11. Konselor harus aktif, sedangkan pihak lain harus pasif.

Sesuai dengan asas kegiatan, di samping konselor yang bertindak sebagai


pusat penggerak bimbingan dan konseling, pihak lain pun, terutama klien,harus secara
langsung aktif terlibat dalam proses tersebut. Pada dasarnya pelayanan bimbingan dan
konseling adalah usaha bersama yang beban kegiatannya tidak semata-mata
ditimpakan hanya kepada konselor saja. Jika kegiatan yang pada dasarnya bersifat
usaha bersama itu hanya dilakukan oleh satu pihak saja, dalam hal ini konselor, maka
hasilnya akan kurang mantap, tersendat-sendat, atau bahkan tidak berjalan sama
sekali.

12. Menganggap pekerjaan bimbingan dan konseling dapat dilakukan oleh siapa saja.

Benarkah pekerjaan bimbingan dan konseling dapat dilakukan oleh siapa saja?
Jawabannya bisa saja “benar” dan bisa pula “tidak”.Jawaban ”benar”, jika bimbingan
dan konseling dianggap sebagai pekerjaan yang mudah dan dapat dilakukan secara
amatiran belaka.
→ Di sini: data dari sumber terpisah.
Lemma click_fields_witness :
  let v := {| caseId := "c1"; urgencyLevel := CRISIS; status := IN_PROGRESS;
              advisorNotes := None; lastUpdated := None |} in
  (<["c1" := v]> (∅ : gmap string Case)) !! "c1" = Some v
  /\ click v (SaveNotes "called back") 7 (<["c1" := v]> ∅) !! "c1" =
       Some (apply_click (SaveNotes "called back") 7 v)
  /\ (urgencyLevel (apply_click (SaveNotes "called back") 7 v) = urgencyLevel v
      /\ status (apply_click (SaveNotes "called back") 7 v) = status v).
Proof.
  intros v.
  assert (H1 : (<["c1" := v]> (∅ : gmap string Case)) !! "c1" = Some v) by reflexivity.
  assert (H2 : click v (SaveNotes "called back") 7 (<["c1" := v]> ∅) !! "c1" =
               Some (apply_click (SaveNotes "called back") 7 v)) by reflexivity.
  split; [exact H1 |]. split; [exact H2 |].
  exact (click_fields v (SaveNotes "called back") 7 _ "c1" v _ H1 H2).
Defined.

End AdvisorFacts.

(** ** Appointment follow-ups and the reminder writes (notifications handler) *)

Module FollowupsFacts.
Import Notifications Followups.

Lemma followup_scan_spec (page : nat) (t : gmap string FAppointment)
    (k : string) (a : FAppointment) :
  In (k, a) (followup_scan page t) -> t !! k = Some a /\ followup_filter a = true.
Proof.
  unfold followup_scan. intros H. apply filter_In in H as [H Hf].
  apply NotificationsFacts.in_firstn_in in H. split; [| exact Hf].
  apply elem_of_map_to_list. by apply list_elem_of_In.
Qed.

Lemma followup_scan_nodup (page : nat) (t : gmap string FAppointment) :
  List.NoDup (map fst (followup_scan page t)).
Proof.
  unfold followup_scan.
  apply NotificationsFacts.nodup_map_filter, NotificationsFacts.nodup_map_firstn.
  rewrite NotificationsFacts.map_fst_fmap. apply NoDup_ListNoDup, NoDup_fst_map_to_list.
Qed.

Lemma followups_sent_from (now : Z) (prof : string -> option string)
    (items : list (string * FAppointment)) (s : Sent) :
  In s (followups now prof items) ->
  exists a, In (sent_id s, a) items /\ in_followup_window now a = true
            /\ getUserEmail prof (fa_userId a) = Some (sent_to s).
Proof.
  induction items as [| [k a] rest IH]; cbn; [tauto |].
  assert (Hr : In s (followups now prof rest) ->
               exists a', ((k, a) = (sent_id s, a') \/ In (sent_id s, a') rest)
                 /\ in_followup_window now a' = true
                 /\ getUserEmail prof (fa_userId a') = Some (sent_to s)).
  { intros H. destruct (IH H) as (a' & Hin & Hw & He). exists a'. auto. }
  destruct (in_followup_window now a) eqn:Ew; [| exact Hr].
  destruct (getUserEmail prof (fa_userId a)) as [e |] eqn:Ee; [| exact Hr].
  intros [<- | H]; [cbn; exists a; auto | exact (Hr H)].
Qed.

Lemma followups_nodup (now : Z) (prof : string -> option string)
    (items : list (string * FAppointment)) :
  List.NoDup (map fst items) -> List.NoDup (map sent_id (followups now prof items)).
Proof.
  induction items as [| [k a] rest IH]; intros Hn; cbn; [constructor |].
  inversion Hn as [| ? ? Hnot Hrest]; subst.
  destruct (in_followup_window now a); [| exact (IH Hrest)].
  destruct (getUserEmail prof (fa_userId a)) as [e |]; [| exact (IH Hrest)].
  cbn. constructor; [| exact (IH Hrest)].
  intros Hin. apply in_map_iff in Hin as (s & Hs & Hin).
  destruct (followups_sent_from now prof rest s Hin) as (a' & Ha' & _).
  apply Hnot. rewrite <- Hs. exact (in_map fst _ (sent_id s, a') Ha').
Qed.

Lemma followups_complete (now : Z) (prof : string -> option string)
    (items : list (string * FAppointment)) (k : string) (a : FAppointment) (e : string) :
  In (k, a) items -> in_followup_window now a = true ->
  getUserEmail prof (fa_userId a) = Some e ->
  In {| sent_id := k; sent_to := e |} (followups now prof items).
Proof.
  intros Hin Hw He. induction items as [| [k' a'] rest IH]; [destruct Hin |].
  cbn. destruct Hin as [[= -> ->] | Hin].
  - rewrite Hw, He. left. reflexivity.
  - destruct (in_followup_window now a'); [destruct (getUserEmail prof (fa_userId a')) |];
      try right; auto.
Qed.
Sedangkan jawaban ”tidak”, jika bimbingan dan konseling itu
dilaksanakan berdasarkan prinsip-prinsip keilmuan dan teknologi (yaitu mengikuti
filosopi, tujuan, metode, dan asas-asas tertentu), dengan kata lain dilaksanakan secara
profesional. Salah satu ciri keprofesionalan bimbingan dan konseling adalah bahwa
pelayanan itu harus dilakukan oleh orang-orang yang ahli dalam bidang bimbingan
dan konseling.Keahliannya itu diperoleh melalui pendidikan dan latihan yang cukup
lama di Perguruan Tinggi.
13. Menyama-ratakan cara pemecahan masalah bagi semua klien.
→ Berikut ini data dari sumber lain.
(** Every run of [generate_wav] either stops before the encoder, with
    nothing but the trace changed, or is a run of the encoder on the
    decoded payload. *)
Lemma generate_wav_shape (text out : string) (sample_rate : Z) (w : world) :
  (exists (res : exn + bool) (evs : list event),
      generate_wav key requests_post base64_b64decode text out sample_rate w
      = (res, World (fs w) (open_files w) (unwritable w) (wr_budget w)
                    (evs ++ trace w))
      /\ res <> inr true
      /\ forall p : string, ~ In (EvOpen p) evs)
  \/ (exists (r : response) (s : string) (pcm : list byte),
      reply key requests_post text sample_rate = inr r
      /\ status_code r = 200
      /\ audioContent_of r = Some (JStr s)
      /\ base64_b64decode s = inr pcm).
Proof.
  destruct (reply key requests_post text sample_rate) as [e|r] eqn:Hr.
  { left. exists (inl e), [EvPost].
    rewrite (generate_wav_transport _ _ _ _ _ _ _ _ Hr).
    split; [reflexivity|]. split; [discriminate|].
    intros p. cbn. intuition discriminate. }
  destruct (decide (status_code r = 200)) as [Hs|Hs].
  2:{ left. exists (inr false), [EvPost].
      rewrite (generate_wav_status _ _ _ _ _ _ _ _ Hr Hs).
      split; [reflexivity|]. split; [discriminate|].
      intros p. cbn. intuition discriminate. }
  destruct (audioContent_of r) as [v|] eqn:Hv.
  2:{ left.
      destruct (generate_wav_payload key requests_post base64_b64decode
                  text out sample_rate w r Hr Hs (audioContent_of_None r Hv))
        as (res & Hrun & Hres).
      exists res, [EvJson; EvPost]. rewrite Hrun.
      split; [reflexivity|]. split; [exact Hres|].
      intros p. cbn. intuition discriminate. }
  destruct (match v with JStr s => base64_b64decode s | _ => inl TypeError end)
    as [e|pcm] eqn:Hd.
  - left. exists (inl e), [EvB64decode; EvJson; EvPost].
    rewrite (generate_wav_undecoded text out sample_rate w r v e Hr Hs Hv Hd).
    split; [reflexivity|]. split; [discriminate|].
    intros p. cbn. intuition discriminate.
  - right. destruct v as [ | | |s| | ]; try discriminate.
    exists r, s, pcm. auto.
Qed.

End Process.

(** X9.  Exit status 0 is a guarantee: it is only reached when the
    response had status 200 and a string under [audioContent] that
    decoded, and then the output file holds the complete 44100 Hz image
    of the decoded bytes. *)
Theorem exit_0_means_complete_file (key : string)
    (requests_post : string -> list (string * string) -> request_data -> Z
                     -> exn + response)
    (base64_b64decode : string -> exn + list byte)
    (argv : list string) (w : world) :
  fst (main key requests_post base64_b64decode argv w) = 0 ->
  exists (r : response) (s : string) (pcm : list byte),
    reply key requests_post (argv_text argv) 44100 = inr r
    /\ status_code r = 200
    /\ audioContent_of r = Some (JStr s)
    /\ base64_b64decode s = inr pcm
    /\ fs (snd (main key requests_post base64_b64decode argv w))
         !! argv_output_file argv
       = Some (wav_image 44100 pcm).
Proof.
  rewrite main_of_generate_wav. cbn [fst snd]. intros Hexit.
  destruct (generate_wav_shape key requests_post base64_b64decode
              (argv_text argv) (argv_output_file argv) 44100 w)
    as [(res & evs & Hrun & Hres & _)|(r & s & pcm & Hr & Hs & Hv & Hd)].
  - rewrite Hrun in Hexit. cbn [fst] in Hexit.
    destruct res as [e|[|]]; try discriminate. now contradiction Hres.
  - exists r, s, pcm. repeat (split; [assumption|]).
    rewrite (generate_wav_decoded key requests_post base64_b64decode
               (argv_text argv) (argv_output_file argv) 44100 w r s pcm
               Hr Hs Hv Hd) in *.
    cbn [fst snd] in *.
    destruct (fst (wav_encoder (argv_output_file argv) 44100 pcm (after_decode w)))
      as [e|[]] eqn:Hret; [discriminate|].
    now destruct (wav_encoder_returned _ _ _ _ Hret) as (Hfile & _).
Qed.

(** X10.  A value under [audioContent] that is not a string makes
    [base64.b64decode] raise [TypeError]: [generate_wav] raises, the
    exit status is 1, no file is opened and the files are unchanged. *)
Theorem payload_not_a_string (key : string)
    (requests_post : string -> list (string * string) -> request_data -> Z
                     -> exn + response)
    (base64_b64decode : string -> exn + list byte)
    (argv : list string) (w : world) (r : response) (v : json) :
  reply key requests_post (argv_text argv) 44100 = inr r ->
  status_code r = 200 ->
  audioContent_of r = Some v ->
  (forall s : string, v <> JStr s) ->
  fst (generate_wav key requests_post base64_b64decode
                    (argv_text argv) (argv_output_file argv) 44100 w)
  = inl TypeError
  /\ fst (main key requests_post base64_b64decode argv w) = 1
  /\ fs (snd (main key requests_post base64_b64decode argv w)) = fs w
  /\ trace (snd (main key requests_post base64_b64decode argv w))
     = EvB64decode :: EvJson :: EvPost :: trace w.
Proof.
  intros Hr Hs Hv Hns.
  rewrite main_of_generate_wav.
  rewrite (generate_wav_undecoded key requests_post base64_b64decode
             (argv_text argv) (argv_output_file argv) 44100 w r v TypeError
             Hr Hs Hv).
  - repeat split.
  - destruct v as [ | | |s| | ]; try reflexivity. now contradiction (Hns s).
Qed.

(** X11.  A payload string that [base64.b64decode] rejects: the
    exception of the decoder leaves [generate_wav] uncaught, the exit
    status is 1, no file is opened and the files are unchanged. *)
Theorem payload_not_base64 (key : string)
    (requests_post : string -> list (string * string) -> request_data -> Z
                     -> exn + response)
    (base64_b64decode : string -> exn + list byte)
    (argv : list string) (w : world) (r : response) (s : string) (e : exn) :
  reply key requests_post (argv_text argv) 44100 = inr r ->
  status_code r = 200 ->
  audioContent_of r = Some (JStr s) ->
  base64_b64decode s = inl e ->
  fst (generate_wav key requests_post base64_b64decode
                    (argv_text argv) (argv_output_file argv) 44100 w)
  = inl e
  /\ fst (main key requests_post base64_b64decode argv w) = 1
  /\ fs (snd (main key requests_post base64_b64decode argv w)) = fs w
  /\ trace (snd (main key requests_post base64_b64decode argv w))
     = EvB64decode :: EvJson :: EvPost :: trace w.
Proof.
  intros Hr Hs Hv Hd.
  rewrite main_of_generate_wav.
  rewrite (generate_wav_undecoded key requests_post base64_b64decode
             (argv_text argv) (argv_output_file argv) 44100 w r (JStr s) e
             Hr Hs Hv Hd).
  repeat split.
Qed.

(** X12.  The membership test is not a type test: a 200 response whose
    body is a JSON array with the element "audioContent", or a JSON
    string containing that text, passes [in] and then fails at the
    subscript with [TypeError] instead of returning [False]; the exit
    status is 1 and the files are unchanged. *)
Theorem membership_passes_subscript_raises (key : string)
    (requests_post : string -> list (string * string) -> request_data -> Z
                     -> exn + response)
    (base64_b64decode : string -> exn + list byte)
    (argv : list string) (w : world) (r : response) :
  reply key requests_post (argv_text argv) 44100 = inr r ->
  status_code r = 200 ->
  (exists items : list json,
      response_json r = inr (JArr items) /\ In (JStr "audioContent") items)
  \/ (exists (s : string) (n : nat),
      response_json r = inr (JStr s)
      /\ String.index 0 "audioContent" s = Some n) ->
  fst (generate_wav key requests_post base64_b64decode
                    (argv_text argv) (argv_output_file argv) 44100 w)
  = inl TypeError
  /\ fst (main key requests_post base64_b64decode argv w) = 1
  /\ fs (snd (main key requests_post base64_b64decode argv w)) = fs w.
Proof.
  intros Hr Hs Hbody.
  rewrite main_of_generate_wav.
  assert (Hrun : generate_wav key requests_post base64_b64decode
                   (argv_text argv) (argv_output_file argv) 44100 w
                 = (inl TypeError, log EvJson (log EvPost w))).
  { unfold reply in Hr. unfold generate_wav, bind, post. rewrite Hr.
    destruct (Z.eqb_spec (status_code r) 200) as [_|E]; [|contradiction].
    cbn [negb]. unfold json_of.
    destruct Hbody as [(items & -> & Hin)|(s & n & -> & Hidx)]; cbn [lift py_in].
    - replace (existsb _ items) with true; [reflexivity|].
      symmetry. apply existsb_exists. exists (JStr "audioContent").
      split; [exact Hin|reflexivity].
    - rewrite Hidx. reflexivity. }
  rewrite Hrun. repeat split.
Qed.

(** X13.  An output path that cannot be opened, after a good response:
    [open] raises [OSError] out of [generate_wav], the exit status is 1,
    and neither the files nor the open handles change. *)
Theorem output_path_refused (key : string)
    (requests_post : string -> list (string * string) -> request_data -> Z
                     -> exn + response)
    (base64_b64decode : string -> exn + list byte)
    (argv : list string) (w : world) (r : response) (s : string)
    (pcm : list byte) :
  reply key requests_post (argv_text argv) 44100 = inr r ->
  status_code r = 200 ->
  audioContent_of r = Some (JStr s) ->
  base64_b64decode s = inr pcm ->
  argv_output_file argv ∈ unwritable w ->
  fst (generate_wav key requests_post base64_b64decode
                    (argv_text argv) (argv_output_file argv) 44100 w)
  = inl OSError
  /\ fst (main key requests_post base64_b64decode argv w) = 1
  /\ fs (snd (main key requests_post base64_b64decode argv w)) = fs w
  /\ open_files (snd (main key requests_post base64_b64decode argv w))
     = open_files w.
Proof.
  intros Hr Hs Hv Hd Hin.
  rewrite main_of_generate_wav.
  rewrite (generate_wav_decoded key requests_post base64_b64decode
             (argv_text argv) (argv_output_file argv) 44100 w r s pcm Hr Hs Hv Hd).
  rewrite (wav_encoder_refused (after_decode w)) by exact Hin.
  repeat split.
Qed.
Cara apapun yang akan dipakai untuk mengatasi masalah haruslah disesuaikan
dengan pribadi klien dan berbagai hal yang terkait dengannya.Tidak ada suatu cara
pun yang ampuh untuk semua klien dan semua masalah. Bahkan sering kali terjadi,
untuk masalah yang sama pun cara yang dipakai perlu dibedakan. Masalah yang
tampaknya “sama” setelah dikaji secara mendalam mungkin ternyata hakekatnya
berbeda, sehingga diperlukan cara yang berbeda untuk mengatasinya.Pada
dasarnya.pemakaian sesuatu cara bergantung pada pribadi klien, jenis dan sifat
masalah, tujuan yang ingin dicapai, kemampuan petugas bimbingan dan konseling,
dan sarana yang tersedia.

14. Memusatkan usaha Bimbingan dan Konseling hanya pada penggunaan instrumentasi.

Perlengkapan dan sarana utama yang pasti dan dan dapat dikembangkan pada
diri konselor adalah “mulut” dan keterampilan pribadi. Dengan kata lain, ada dan
digunakannya instrumen (tes.inventori,angket dan dan sebagainya itu) hanyalah
sekedar pembantu. Ketidaan alat-alat itu tidak boleh mengganggu, menghambat, atau
bahkan melumpuhkan sama sekali usaha pelayanan bimbingan dan konseling.Oleh
sebab itu, konselor hendaklah tidak menjadikan ketiadaan instrumen seperti itu
sebagai alasan atau dalih untuk mengurangi, apa lagi tidak melaksanakan layanan
bimbingan dan konseling sama sekali.Tugas bimbingan dan konseling yang baik akan
selalu menggunakan apa yang dimiliki secara optimal sambil terus berusaha
mengembangkan sarana-sarana penunjang yang diperlukan.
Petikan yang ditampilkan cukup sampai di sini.